Aim of the exercise =
From the records below, transcribe exactly the lines that begin at the line with "0xd83d; 32; 0xde00]%N)." and end at the line with "(∀ items, Forall (λ", both included.

The records =
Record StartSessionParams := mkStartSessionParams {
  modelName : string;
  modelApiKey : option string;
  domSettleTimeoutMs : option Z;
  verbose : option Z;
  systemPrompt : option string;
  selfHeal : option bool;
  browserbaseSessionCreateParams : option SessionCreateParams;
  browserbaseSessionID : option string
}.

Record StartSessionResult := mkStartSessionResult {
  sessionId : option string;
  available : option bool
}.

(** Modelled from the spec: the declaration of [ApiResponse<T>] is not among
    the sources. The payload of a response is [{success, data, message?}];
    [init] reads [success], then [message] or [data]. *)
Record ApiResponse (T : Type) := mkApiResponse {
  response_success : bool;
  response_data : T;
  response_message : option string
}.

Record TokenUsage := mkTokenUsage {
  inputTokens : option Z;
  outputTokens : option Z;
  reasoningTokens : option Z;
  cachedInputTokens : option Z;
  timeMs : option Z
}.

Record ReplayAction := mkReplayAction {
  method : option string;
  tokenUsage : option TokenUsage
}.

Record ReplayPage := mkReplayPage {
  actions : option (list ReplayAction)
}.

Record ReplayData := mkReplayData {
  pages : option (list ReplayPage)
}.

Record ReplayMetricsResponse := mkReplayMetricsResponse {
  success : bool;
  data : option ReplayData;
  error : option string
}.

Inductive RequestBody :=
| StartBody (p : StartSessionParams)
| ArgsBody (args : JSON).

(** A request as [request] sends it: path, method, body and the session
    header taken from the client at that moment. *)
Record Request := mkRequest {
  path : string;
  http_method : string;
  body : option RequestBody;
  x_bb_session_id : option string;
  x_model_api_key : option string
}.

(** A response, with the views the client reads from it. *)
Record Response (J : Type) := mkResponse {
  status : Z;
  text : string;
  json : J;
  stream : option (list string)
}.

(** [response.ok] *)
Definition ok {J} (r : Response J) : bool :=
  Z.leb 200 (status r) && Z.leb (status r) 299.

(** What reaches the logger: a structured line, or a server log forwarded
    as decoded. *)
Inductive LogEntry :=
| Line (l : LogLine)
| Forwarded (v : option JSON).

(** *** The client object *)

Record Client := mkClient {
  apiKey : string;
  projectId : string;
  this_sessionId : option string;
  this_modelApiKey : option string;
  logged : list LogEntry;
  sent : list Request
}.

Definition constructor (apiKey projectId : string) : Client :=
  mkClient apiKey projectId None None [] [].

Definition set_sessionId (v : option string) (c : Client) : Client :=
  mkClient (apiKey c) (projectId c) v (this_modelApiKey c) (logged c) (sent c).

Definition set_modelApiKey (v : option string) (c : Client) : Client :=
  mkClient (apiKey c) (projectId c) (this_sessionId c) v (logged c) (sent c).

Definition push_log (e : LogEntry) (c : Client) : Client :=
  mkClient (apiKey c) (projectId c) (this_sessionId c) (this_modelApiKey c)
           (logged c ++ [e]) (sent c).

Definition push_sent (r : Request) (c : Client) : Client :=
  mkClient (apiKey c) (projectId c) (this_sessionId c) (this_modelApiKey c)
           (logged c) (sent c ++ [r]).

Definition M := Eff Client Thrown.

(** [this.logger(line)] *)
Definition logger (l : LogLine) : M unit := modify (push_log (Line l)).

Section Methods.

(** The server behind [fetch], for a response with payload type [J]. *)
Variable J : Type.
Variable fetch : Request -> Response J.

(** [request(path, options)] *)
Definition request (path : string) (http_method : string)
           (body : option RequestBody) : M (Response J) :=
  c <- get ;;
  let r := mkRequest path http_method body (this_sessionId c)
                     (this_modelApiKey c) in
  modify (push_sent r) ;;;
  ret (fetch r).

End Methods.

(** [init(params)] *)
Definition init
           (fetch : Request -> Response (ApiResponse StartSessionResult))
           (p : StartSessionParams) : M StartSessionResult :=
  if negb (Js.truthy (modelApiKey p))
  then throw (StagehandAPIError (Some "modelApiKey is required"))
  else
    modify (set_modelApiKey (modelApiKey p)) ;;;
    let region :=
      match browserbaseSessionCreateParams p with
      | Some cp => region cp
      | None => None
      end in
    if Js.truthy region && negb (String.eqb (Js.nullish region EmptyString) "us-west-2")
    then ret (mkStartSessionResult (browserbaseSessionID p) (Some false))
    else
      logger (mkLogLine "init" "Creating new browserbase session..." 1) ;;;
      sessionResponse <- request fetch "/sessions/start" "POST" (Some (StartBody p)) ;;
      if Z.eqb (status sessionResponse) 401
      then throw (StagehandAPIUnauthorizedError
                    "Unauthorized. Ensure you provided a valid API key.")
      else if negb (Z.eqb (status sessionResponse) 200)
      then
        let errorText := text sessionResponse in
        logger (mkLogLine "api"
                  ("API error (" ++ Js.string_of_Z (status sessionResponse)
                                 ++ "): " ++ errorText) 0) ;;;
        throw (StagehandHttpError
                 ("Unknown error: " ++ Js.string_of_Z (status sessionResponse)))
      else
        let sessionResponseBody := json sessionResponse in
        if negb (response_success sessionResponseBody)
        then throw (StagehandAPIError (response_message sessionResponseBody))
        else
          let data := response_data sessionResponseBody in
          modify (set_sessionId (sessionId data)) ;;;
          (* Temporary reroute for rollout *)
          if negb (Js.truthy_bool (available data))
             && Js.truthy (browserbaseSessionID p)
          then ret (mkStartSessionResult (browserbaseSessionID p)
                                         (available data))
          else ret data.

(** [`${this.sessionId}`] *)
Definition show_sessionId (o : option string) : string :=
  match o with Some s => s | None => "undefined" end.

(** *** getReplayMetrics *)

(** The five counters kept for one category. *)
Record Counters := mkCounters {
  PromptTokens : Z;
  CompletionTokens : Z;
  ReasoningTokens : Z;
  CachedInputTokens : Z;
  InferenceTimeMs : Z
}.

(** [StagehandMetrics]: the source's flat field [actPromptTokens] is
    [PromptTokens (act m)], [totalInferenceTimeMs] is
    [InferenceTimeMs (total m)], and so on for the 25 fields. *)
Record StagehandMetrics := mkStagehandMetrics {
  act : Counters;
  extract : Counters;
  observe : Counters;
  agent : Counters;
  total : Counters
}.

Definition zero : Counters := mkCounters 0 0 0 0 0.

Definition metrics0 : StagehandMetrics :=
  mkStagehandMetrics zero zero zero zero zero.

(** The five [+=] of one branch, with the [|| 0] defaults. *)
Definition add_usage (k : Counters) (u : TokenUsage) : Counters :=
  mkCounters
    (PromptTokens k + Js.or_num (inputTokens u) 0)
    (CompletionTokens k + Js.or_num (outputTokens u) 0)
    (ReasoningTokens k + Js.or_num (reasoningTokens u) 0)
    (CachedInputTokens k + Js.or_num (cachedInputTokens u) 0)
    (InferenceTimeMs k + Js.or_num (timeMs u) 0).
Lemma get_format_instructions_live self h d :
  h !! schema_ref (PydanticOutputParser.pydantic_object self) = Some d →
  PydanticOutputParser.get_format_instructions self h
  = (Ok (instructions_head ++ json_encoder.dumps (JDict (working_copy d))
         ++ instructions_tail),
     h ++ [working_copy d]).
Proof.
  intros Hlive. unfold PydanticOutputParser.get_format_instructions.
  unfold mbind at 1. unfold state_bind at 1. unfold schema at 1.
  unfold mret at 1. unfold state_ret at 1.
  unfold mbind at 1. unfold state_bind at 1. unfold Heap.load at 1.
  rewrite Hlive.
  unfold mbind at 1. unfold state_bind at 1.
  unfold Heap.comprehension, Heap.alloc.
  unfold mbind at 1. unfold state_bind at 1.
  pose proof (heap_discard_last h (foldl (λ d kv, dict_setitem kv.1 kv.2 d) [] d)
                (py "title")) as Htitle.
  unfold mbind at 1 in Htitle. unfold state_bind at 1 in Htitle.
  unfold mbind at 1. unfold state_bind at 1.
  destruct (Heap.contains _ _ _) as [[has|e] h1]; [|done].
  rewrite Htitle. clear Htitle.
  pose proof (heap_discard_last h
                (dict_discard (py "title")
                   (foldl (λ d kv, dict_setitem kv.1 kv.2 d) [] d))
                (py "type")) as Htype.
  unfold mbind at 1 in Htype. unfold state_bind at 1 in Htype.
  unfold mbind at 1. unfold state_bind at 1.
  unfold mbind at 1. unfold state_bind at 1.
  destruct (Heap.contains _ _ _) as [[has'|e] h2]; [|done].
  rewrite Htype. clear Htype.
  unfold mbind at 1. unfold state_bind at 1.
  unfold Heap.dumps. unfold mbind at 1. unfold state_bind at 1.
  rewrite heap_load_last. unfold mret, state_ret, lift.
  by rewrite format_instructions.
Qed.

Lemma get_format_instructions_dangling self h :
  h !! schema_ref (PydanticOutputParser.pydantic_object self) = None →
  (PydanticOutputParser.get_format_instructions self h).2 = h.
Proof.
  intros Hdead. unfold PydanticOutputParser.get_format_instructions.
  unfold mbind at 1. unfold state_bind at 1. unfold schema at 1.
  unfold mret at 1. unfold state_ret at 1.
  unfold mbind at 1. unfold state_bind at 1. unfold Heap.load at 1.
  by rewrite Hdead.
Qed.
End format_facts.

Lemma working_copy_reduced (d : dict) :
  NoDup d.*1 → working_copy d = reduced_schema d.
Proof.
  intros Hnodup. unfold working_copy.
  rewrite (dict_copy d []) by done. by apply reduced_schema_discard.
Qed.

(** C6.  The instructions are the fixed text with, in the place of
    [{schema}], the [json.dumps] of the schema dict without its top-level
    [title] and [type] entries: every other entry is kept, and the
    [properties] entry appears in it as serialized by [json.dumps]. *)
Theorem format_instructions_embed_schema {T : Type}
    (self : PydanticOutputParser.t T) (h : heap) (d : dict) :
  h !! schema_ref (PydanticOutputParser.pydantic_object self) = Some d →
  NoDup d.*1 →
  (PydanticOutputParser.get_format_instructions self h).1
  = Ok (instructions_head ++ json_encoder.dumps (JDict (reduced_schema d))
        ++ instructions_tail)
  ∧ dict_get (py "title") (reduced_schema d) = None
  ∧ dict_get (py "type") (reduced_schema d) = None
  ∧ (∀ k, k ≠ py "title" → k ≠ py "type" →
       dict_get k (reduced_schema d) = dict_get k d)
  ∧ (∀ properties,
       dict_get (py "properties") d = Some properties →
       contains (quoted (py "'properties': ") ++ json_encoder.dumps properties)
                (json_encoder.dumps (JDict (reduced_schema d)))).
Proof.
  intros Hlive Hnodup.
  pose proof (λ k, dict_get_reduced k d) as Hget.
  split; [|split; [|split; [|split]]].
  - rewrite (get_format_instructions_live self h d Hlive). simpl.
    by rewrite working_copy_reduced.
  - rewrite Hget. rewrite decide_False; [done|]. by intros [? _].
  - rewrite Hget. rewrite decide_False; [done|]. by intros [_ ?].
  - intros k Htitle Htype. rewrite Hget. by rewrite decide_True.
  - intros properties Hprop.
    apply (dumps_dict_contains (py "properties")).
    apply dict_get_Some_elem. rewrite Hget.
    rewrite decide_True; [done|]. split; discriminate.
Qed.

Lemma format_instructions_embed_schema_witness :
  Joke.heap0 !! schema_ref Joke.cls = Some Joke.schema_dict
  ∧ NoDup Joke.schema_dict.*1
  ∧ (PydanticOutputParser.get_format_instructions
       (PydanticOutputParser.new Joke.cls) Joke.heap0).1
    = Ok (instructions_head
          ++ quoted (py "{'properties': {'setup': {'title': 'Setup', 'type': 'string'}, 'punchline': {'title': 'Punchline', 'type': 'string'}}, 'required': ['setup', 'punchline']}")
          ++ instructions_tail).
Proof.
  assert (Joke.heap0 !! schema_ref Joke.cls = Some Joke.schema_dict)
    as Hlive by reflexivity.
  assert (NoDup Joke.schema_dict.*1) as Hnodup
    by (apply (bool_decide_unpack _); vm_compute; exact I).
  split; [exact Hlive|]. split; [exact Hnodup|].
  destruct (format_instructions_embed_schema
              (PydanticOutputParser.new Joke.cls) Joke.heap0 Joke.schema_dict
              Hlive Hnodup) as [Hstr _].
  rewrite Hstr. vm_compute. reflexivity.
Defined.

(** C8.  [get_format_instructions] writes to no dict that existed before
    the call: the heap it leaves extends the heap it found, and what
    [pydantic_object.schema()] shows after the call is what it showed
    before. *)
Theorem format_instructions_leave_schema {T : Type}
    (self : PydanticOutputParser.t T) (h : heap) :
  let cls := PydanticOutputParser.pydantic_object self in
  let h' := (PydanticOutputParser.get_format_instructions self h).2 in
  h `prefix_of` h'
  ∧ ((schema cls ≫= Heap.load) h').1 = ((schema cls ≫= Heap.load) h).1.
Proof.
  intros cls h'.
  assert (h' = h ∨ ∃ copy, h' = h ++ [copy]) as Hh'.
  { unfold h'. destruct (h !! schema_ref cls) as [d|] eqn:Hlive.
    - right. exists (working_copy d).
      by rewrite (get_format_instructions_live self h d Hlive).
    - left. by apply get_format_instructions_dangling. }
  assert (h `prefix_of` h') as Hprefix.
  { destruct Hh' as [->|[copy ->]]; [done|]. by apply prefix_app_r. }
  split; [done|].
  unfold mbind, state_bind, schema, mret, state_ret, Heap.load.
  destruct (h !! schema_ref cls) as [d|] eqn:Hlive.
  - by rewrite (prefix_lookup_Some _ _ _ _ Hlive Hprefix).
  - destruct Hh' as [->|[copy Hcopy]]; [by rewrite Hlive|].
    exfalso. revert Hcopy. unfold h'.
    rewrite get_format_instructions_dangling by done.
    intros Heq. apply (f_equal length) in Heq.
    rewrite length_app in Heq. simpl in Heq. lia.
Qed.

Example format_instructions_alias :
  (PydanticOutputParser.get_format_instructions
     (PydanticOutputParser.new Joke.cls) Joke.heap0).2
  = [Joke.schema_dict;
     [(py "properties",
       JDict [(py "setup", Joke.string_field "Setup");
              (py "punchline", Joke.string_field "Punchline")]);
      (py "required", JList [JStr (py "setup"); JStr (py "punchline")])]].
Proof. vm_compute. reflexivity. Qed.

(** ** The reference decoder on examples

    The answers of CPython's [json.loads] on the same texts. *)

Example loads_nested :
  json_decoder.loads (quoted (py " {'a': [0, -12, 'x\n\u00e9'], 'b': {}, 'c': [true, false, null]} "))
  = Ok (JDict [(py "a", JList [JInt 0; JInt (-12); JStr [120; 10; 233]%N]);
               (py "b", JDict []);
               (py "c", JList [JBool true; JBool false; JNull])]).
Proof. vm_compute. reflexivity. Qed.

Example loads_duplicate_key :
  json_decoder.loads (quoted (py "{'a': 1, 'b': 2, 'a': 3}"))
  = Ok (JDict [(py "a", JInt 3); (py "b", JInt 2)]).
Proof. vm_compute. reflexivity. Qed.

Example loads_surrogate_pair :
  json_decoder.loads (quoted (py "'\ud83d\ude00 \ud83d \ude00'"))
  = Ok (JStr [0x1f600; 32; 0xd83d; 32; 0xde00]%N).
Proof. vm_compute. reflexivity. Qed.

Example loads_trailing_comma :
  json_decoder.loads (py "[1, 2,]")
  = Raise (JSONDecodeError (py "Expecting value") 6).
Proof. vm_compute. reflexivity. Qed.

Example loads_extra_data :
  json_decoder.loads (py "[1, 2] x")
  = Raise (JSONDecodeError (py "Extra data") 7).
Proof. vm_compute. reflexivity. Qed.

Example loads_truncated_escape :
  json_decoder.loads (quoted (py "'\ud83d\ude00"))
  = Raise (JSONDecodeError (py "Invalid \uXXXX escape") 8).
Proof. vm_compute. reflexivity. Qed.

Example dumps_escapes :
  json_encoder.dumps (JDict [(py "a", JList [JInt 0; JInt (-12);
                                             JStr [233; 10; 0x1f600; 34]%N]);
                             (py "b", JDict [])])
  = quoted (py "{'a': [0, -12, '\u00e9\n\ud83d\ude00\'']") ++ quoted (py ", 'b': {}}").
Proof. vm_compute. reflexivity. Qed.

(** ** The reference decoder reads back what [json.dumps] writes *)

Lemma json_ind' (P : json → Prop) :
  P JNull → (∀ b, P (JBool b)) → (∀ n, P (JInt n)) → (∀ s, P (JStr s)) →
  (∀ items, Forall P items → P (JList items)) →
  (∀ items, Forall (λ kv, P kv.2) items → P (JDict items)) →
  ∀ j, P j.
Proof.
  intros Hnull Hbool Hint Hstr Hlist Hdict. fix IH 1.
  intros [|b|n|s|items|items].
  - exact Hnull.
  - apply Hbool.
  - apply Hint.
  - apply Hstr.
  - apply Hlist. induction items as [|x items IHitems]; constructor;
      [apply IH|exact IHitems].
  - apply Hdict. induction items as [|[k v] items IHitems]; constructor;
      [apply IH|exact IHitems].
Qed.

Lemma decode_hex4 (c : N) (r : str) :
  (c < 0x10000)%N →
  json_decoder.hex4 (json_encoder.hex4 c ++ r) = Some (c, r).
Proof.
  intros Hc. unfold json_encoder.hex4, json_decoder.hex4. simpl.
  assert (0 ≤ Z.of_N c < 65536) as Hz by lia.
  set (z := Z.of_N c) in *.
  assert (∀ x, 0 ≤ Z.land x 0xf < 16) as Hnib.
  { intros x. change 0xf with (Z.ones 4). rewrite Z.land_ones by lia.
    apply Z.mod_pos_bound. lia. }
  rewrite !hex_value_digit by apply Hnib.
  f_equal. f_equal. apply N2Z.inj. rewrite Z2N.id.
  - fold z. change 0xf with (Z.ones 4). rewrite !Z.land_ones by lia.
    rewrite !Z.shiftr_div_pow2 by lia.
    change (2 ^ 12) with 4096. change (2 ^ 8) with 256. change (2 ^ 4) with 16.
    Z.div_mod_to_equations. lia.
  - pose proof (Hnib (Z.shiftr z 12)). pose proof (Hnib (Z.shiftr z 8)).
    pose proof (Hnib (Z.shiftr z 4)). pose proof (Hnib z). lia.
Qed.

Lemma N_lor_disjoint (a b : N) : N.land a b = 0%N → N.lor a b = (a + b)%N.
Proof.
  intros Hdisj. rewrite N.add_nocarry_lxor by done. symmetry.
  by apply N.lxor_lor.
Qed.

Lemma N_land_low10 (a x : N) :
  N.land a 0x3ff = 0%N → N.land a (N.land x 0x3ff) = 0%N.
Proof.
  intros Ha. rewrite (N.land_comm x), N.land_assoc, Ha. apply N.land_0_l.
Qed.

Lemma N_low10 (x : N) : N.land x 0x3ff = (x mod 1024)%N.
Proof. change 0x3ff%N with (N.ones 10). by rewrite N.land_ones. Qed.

Response area =
  = Ok (JStr [0x1f600; 32; 0xd83d; 32; 0xde00]%N).
Proof. vm_compute. reflexivity. Qed.

Example loads_trailing_comma :
  json_decoder.loads (py "[1, 2,]")
  = Raise (JSONDecodeError (py "Expecting value") 6).
Proof. vm_compute. reflexivity. Qed.

Example loads_extra_data :
  json_decoder.loads (py "[1, 2] x")
  = Raise (JSONDecodeError (py "Extra data") 7).
Proof. vm_compute. reflexivity. Qed.

Example loads_truncated_escape :
  json_decoder.loads (quoted (py "'\ud83d\ude00"))
  = Raise (JSONDecodeError (py "Invalid \uXXXX escape") 8).
Proof. vm_compute. reflexivity. Qed.

Example dumps_escapes :
  json_encoder.dumps (JDict [(py "a", JList [JInt 0; JInt (-12);
                                             JStr [233; 10; 0x1f600; 34]%N]);
                             (py "b", JDict [])])
  = quoted (py "{'a': [0, -12, '\u00e9\n\ud83d\ude00\'']") ++ quoted (py ", 'b': {}}").
Proof. vm_compute. reflexivity. Qed.

(** ** The reference decoder reads back what [json.dumps] writes *)

Lemma json_ind' (P : json → Prop) :
  P JNull → (∀ b, P (JBool b)) → (∀ n, P (JInt n)) → (∀ s, P (JStr s)) →
  (∀ items, Forall P items → P (JList items)) →
  (∀ items, Forall (λ kv, P kv.2) items → P (JDict items)) →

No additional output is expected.